Haben es die Jahrgänge danach besser? Meiner Meinung nach nicht. Das Bildungssystem wurde nicht gerettet. Statt den Unterricht zu verbessern hat man die Abschlüsse erleichtert. Die jugendliche Gesellschaftskritik der Generation doof, die versucht hat sozial zu sein, wurde umgewandelt in Jahrgänge, die zu einem großen Teil sehr oberflächlich und Geld gierig geworden sind und zu einem anderen Teil wiederum verdrängen, dass Wirtschaft und Geld einen Sinn haben. Die Ausbildungsstätten schwärmen inzwischen zum Teil von der Generation Doof. Das Karussell dreht sich weiter.

Die Welt dreht sich immer weiter. Auch heute gilt, wie am Ende des Buches gesagt wurde, dass jede Generation ihre Mittel hat. Man muss nicht alles wissen, man muss nur wissen wo es steht. Meine Generation muss heute noch weniger auswendig können, weil einfach alles mit ein paar Klicks abrufbar ist.
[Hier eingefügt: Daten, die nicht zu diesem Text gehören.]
(* ===== verification/ConfigPaths.v ===== *)
(** * Paths and mounts of the configuration

    The part of [src/internal/config/config.go] about paths: "~" expansion,
    mount specifications, their validation against forbidden directories and
    the merge of mount layers. Two things are arguments: [home], the answer of
    [os.UserHomeDir], and [ParseVolume], the parser of compose-go's [format]
    package, which yields the source and the target of a volume
    specification. *)

From S2P Require Import Prelude GoStrings GoPath.
Open Scope string_scope.
Open Scope list_scope.
Open Scope Z_scope.

Record Mount := { Host : string; Container : string; Mode : string }.
#[export] Instance Mount_eq_dec : EqDecision Mount.
Proof. solve_decision. Defined.

(** The errors of this part of the package. *)
Inductive cerr :=
| EHome
| EMountSpec (spec : string)
| EMountMode (spec : string)
| EMountHost (host : string)
| EMountGuest (container : string)
| EForbiddenHost (host : string)
| EForbiddenGuest (container prefix : string)
| ESnapshotRW (spec : string)
| EOther (what : string) (detail : list string).

Definition forbiddenMountPrefixes : list string :=
  ["/home/agent"; "/usr"; "/etc"; "/var"; "/bin"; "/sbin"; "/lib"; "/lib64"; "/opt"; "/root"; "/proc"; "/sys";
   "/dev"; "/run"; "/tmp"; "/certs"].
Definition forbiddenMountContainerPrefixes : list string :=
  ["/"; "/usr"; "/etc"; "/var"; "/bin"; "/sbin"; "/lib"; "/lib64"; "/opt"; "/root"; "/proc"; "/sys";
   "/dev"; "/run"; "/tmp"; "/certs"].
Definition forbiddenMountHostPaths : list string :=
  ["/"; "/boot"; "/dev"; "/etc"; "/private"; "/proc"; "/sys"; "/run"; "/var"; "~/.ssh"; "~/.gnupg"; "~/.aws"].
Definition guestHome : string := "/home/agent".

(** [p == prefix || strings.HasPrefix(p, prefix+"/")]. *)
Definition under (p prefix : string) : bool := String.eqb p prefix || HasPrefix p (prefix +:+ "/").
(** The loop over a list of forbidden prefixes: the first that matches. *)
Definition forbidden_by (p : string) (prefixes : list string) : option string :=
  List.find (λ prefix, under p prefix) prefixes.

Definition expandGuestPath (path : string) : string :=
  if String.eqb path "~" then guestHome else
  match CutPrefix path "~/" with Some rest => guestHome +:+ "/" +:+ rest | None => path end.

Definition formatMount (m : Mount) : string := Host m +:+ ":" +:+ Container m +:+ ":" +:+ Mode m.

(** [rawMode]: the text after source and target. *)
Definition rawMode (spec source target : string) : string :=
  match CutPrefix spec (source +:+ ":" +:+ target) with
  | Some (String ":" mode) => mode
  | _ => ""
  end.

Definition parseRemovalMount (spec : string) : result cerr Mount :=
  let rest := sdrop 1 spec in
  let '(container, m, two) := Cut rest ":" in
  let mode := if two then m else "rw" in
  if negb (String.eqb mode "ro") && negb (String.eqb mode "rw") then Err (EMountMode spec) else
  let container := expandGuestPath container in
  if negb (HasPrefix container "/") then Err (EMountGuest container) else
  Ok {| Host := ""; Container := container; Mode := mode |}.

Section Paths.
Context (home : option string) (ParseVolume : string → option (string * string)).

Definition ExpandPath (path : string) : result cerr string :=
  if negb (HasPrefix path "~") then Ok path else
  match home with Some h => Ok (Replace1 path "~" h) | None => Err EHome end.

Definition ParseMount (spec : string) : result cerr Mount :=
  if HasPrefix spec ":" then parseRemovalMount spec else
  match ParseVolume spec with
  | None => Err (EMountSpec spec)
  | Some (host, container) =>
      if String.eqb host "" || String.eqb container "" then Err (EMountSpec spec) else
      let mode := rawMode spec host container in
      let mode := if String.eqb mode "" then "rw" else mode in
      if negb (String.eqb mode "ro") && negb (String.eqb mode "rw") then Err (EMountMode spec) else
      expandedHost ← ExpandPath host;
      if negb (IsAbs expandedHost) then Err (EMountHost host) else
      let container := expandGuestPath container in
      if negb (HasPrefix container "/") then Err (EMountGuest container) else
      Ok {| Host := host; Container := container; Mode := mode |}
  end.

Definition validateMountHostPath (host : string) : result cerr unit :=
  if String.eqb host "" then Ok () else
  expandedHost ← ExpandPath host;
  let cleanHost := Clean expandedHost in
  riter (λ forbidden,
    expandedForbidden ← ExpandPath forbidden;
    guard_err (negb (under cleanHost (Clean expandedForbidden))) (EForbiddenHost cleanHost))
    forbiddenMountHostPaths.

(** The guest path check that follows in every caller. *)
Definition checkContainer (container : string) : result cerr unit :=
  match forbidden_by container forbiddenMountContainerPrefixes with
  | Some prefix => Err (EForbiddenGuest container prefix)
  | None => Ok ()
  end.

Definition normalizeSnapshot (spec : string) : result cerr string :=
  if HasSuffix spec ":rw" then Err (ESnapshotRW spec) else
  m ← ParseMount spec;
  _ ← validateMountHostPath (Host m);
  host ← ExpandPath (Host m);
  let container := Clean (Container m) in
  _ ← checkContainer container;
  Ok (formatMount {| Host := host; Container := container; Mode := "ro" |}).

Definition validateAgentMounts (mounts : list string) : result cerr unit :=
  riter (λ spec,
    m ← ParseMount spec;
    _ ← validateMountHostPath (Host m);
    checkContainer (Clean (Container m))) mounts.

(** The mount loop of [Validate] over the defaults: the normalised specs. *)
Definition validateDefaultMount (spec : string) : result cerr string :=
  m ← ParseMount spec;
  expandedHost ← ExpandPath (Host m);
  let m := {| Host := expandedHost; Container := Clean (Container m); Mode := Mode m |} in
  _ ← guard_err (HasPrefix (Container m) "/") (EMountGuest (Container m));
  _ ← checkContainer (Container m);
  _ ← validateMountHostPath (Host m);
  Ok (formatMount m).
(** ... over a workspace, whose specs [expandPaths] has normalised. *)
Definition expandMount (spec : string) : result cerr string :=
  m ← ParseMount spec;
  expandedHost ← ExpandPath (Host m);
  Ok (formatMount {| Host := expandedHost; Container := Clean (Container m); Mode := Mode m |}).
Definition validateWorkspaceMount (spec : string) : result cerr unit :=
  m ← ParseMount spec;
  _ ← validateMountHostPath (Host m);
  let cleanedContainer := Clean (Container m) in
  _ ← guard_err (HasPrefix cleanedContainer "/") (EMountGuest cleanedContainer);
  checkContainer cleanedContainer.

(** ** MergeMounts *)

(** The loop's state: guest paths in first-seen order and the mount each has
    now. [orderedContainers] and [seenContainers] are one list. *)
Record merge_state := { orderedContainers : list string; byContainer : gmap string Mount }.
Definition merge_step (st : merge_state) (spec : string) : result cerr merge_state :=
  m ← ParseMount spec;
  expandedHost ← (if negb (String.eqb (Host m) "") then ExpandPath (Host m) else Ok (Host m));
  let ordered := if bool_decide (Container m ∈ orderedContainers st) then orderedContainers st
                 else orderedContainers st ++ [Container m] in
  Ok {| orderedContainers := ordered;
        byContainer := if String.eqb (Host m) "" then delete (Container m) (byContainer st)
                       else <[Container m := {| Host := expandedHost; Container := Container m; Mode := Mode m |}]>
                              (byContainer st) |}.
Fixpoint merge_loop (st : merge_state) (specs : list string) : result cerr merge_state :=
  match specs with
  | [] => Ok st
  | spec :: specs' => st ← merge_step st spec; merge_loop st specs'
  end.
Definition merged (st : merge_state) : list Mount :=
  omap (λ c, byContainer st !! c) (orderedContainers st).
Definition MergeMounts (layers : list (list string)) : result cerr (list string) :=
  st ← merge_loop {| orderedContainers := []; byContainer := ∅ |} (concat layers);
  Ok (map formatMount (merged st)).
End Paths.

Definition mergeDedup (a b : list string) : list string :=
  match a, b with
  | [], _ => b
  | _, [] => a
  | _, _ => dedup (a ++ b)
  end.

(** ** Looking up mounts by guest path

    [mount_targets.go]. A specification that does not parse is skipped. *)

Section Targets.
Context (home : option string) (ParseVolume : string → option (string * string)).
Definition zeroMount : Mount := {| Host := ""; Container := ""; Mode := "" |}.

Definition MountsContainTarget (mounts : list string) (target : string) : bool :=
  existsb (λ spec, match ParseMount home ParseVolume spec with
                   | Ok mount => String.eqb (Container mount) target | Err _ => false end) mounts.
Definition cover_step (target : string) (best : Mount) (spec : string) : Mount :=
  match ParseMount home ParseVolume spec with
  | Err _ => best
  | Ok mount =>
      if String.eqb (Host mount) "" then best else
      if negb (under target (Container mount)) then best else
      if (String.length (Container best) <? String.length (Container mount))%nat then mount else best
  end.
Definition coveringMount (mounts : list string) (target : string) : Mount :=
  foldl (cover_step target) zeroMount mounts.
Definition ReadOnlyMountCoversPath (mounts : list string) (target : string) : option string :=
  let best := coveringMount mounts target in
  if negb (String.eqb (Mode best) "ro") then None else Some (Host best +:+ TrimPrefix target (Container best)).
Definition MountHostPath (mounts : list string) (target : string) : option string :=
  let best := coveringMount mounts target in
  if String.eqb (Host best) "" then None else Some (Host best +:+ TrimPrefix target (Container best)).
Das gibt uns wiederum die Möglichkeit andere Fähigkeiten zu erlangen. Fähigkeiten, die es vor ein paar Jahren oder Jahrzehnten in der Form noch nicht gab. Doch unsere Welt wird nie sicher sein. Wissen ging in der ganzen Menschheitsgeschichte verloren. In einer Zeit von Fake- News und Meinungsverbreitung, die von einzelnen Konzernen gesteuert werden kann, ist es vielleicht umso wichtiger Wissen im Kopf zu haben. Das Internet kann uns verbinden. Wir können Menschen nahe sein, die früher fast aus der Welt gewesen sind. Aber auch meine Generation sollte den Wert echter Nähe nicht aus den Augen verlieren. Mit ein wenig politischem Engagement, einer Prise Selbstständigkeit und etwas Eigeninitiative können wir nicht alle Probleme für unsere und die nachfolgende Generation lösen, aber wir können es besser machen als bisher.